> **AIM OF THE TASK**
Filter the listing below for "injection" and report every line that has it.

┌────────

(** The parts of the state the invariant does not mention, or only up to the
    content of the cache. *)
Lemma reg_inv_ext r r' :
  reg_inv r → c_valid (storage r') →
  (∀ k, peek (storage r') k = peek (storage r) k) →
  (∀ p, Key_ <$> conns r' !! p = Key_ <$> conns r !! p) →
  closed r' = closed r → next r' = next r → reg_inv r'.
Proof.
  intros [Hv Hr Ho Hn] Hv' Hp Hk Hcl Hnx. split; rewrite ?Hcl, ?Hnx; [done | | |].
  - intros p c Hc Hncl. specialize (Hk p). rewrite Hc in Hk.
    destruct (conns r !! p) as [c0 |] eqn:Hc0; simpl in Hk; [| done]. injection Hk as ->. rewrite Hp. by apply Hr.
  - intros k p. rewrite Hp. intros (Hncl & c0 & Hc0 & Hk0)%Ho. split; [done |].
    specialize (Hk p). rewrite Hc0 in Hk. destruct (conns r' !! p) as [c |]; [| done].
    injection Hk as Hk. exists c. split; [done | congruence].
  - intros p [Hs | Hs]; apply Hn; [left | by right].
    destruct Hs as [c Hc]. specialize (Hk p). rewrite Hc in Hk.
    by destruct (conns r !! p).
Qed.

Lemma Fetch_spec k r :
  reg_inv r →
  fst (Fetch k r) = peek (storage r) k ∧ reg_inv (snd (Fetch k r)) ∧
  conns (snd (Fetch k r)) = conns r ∧ closed (snd (Fetch k r)) = closed r ∧
  ∀ k', peek (storage (snd (Fetch k r))) k' = peek (storage r) k'.
Proof.
  intros Hi. destruct (get_spec (storage r) k (inv_valid _ Hi)) as (Hg & Hv & Hp).
  unfold Fetch. destruct (c_get k (storage r)) as [v s]. simpl in *.
  split_and!; [done | | done.. ]. by eapply reg_inv_ext.
Qed.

└────────

> **RESPONSE BOX**
    destruct (conns r !! p) as [c0 |] eqn:Hc0; simpl in Hk; [| done]. injection Hk as ->. rewrite Hp. by apply Hr.
    injection Hk as Hk. exists c. split; [done | congruence].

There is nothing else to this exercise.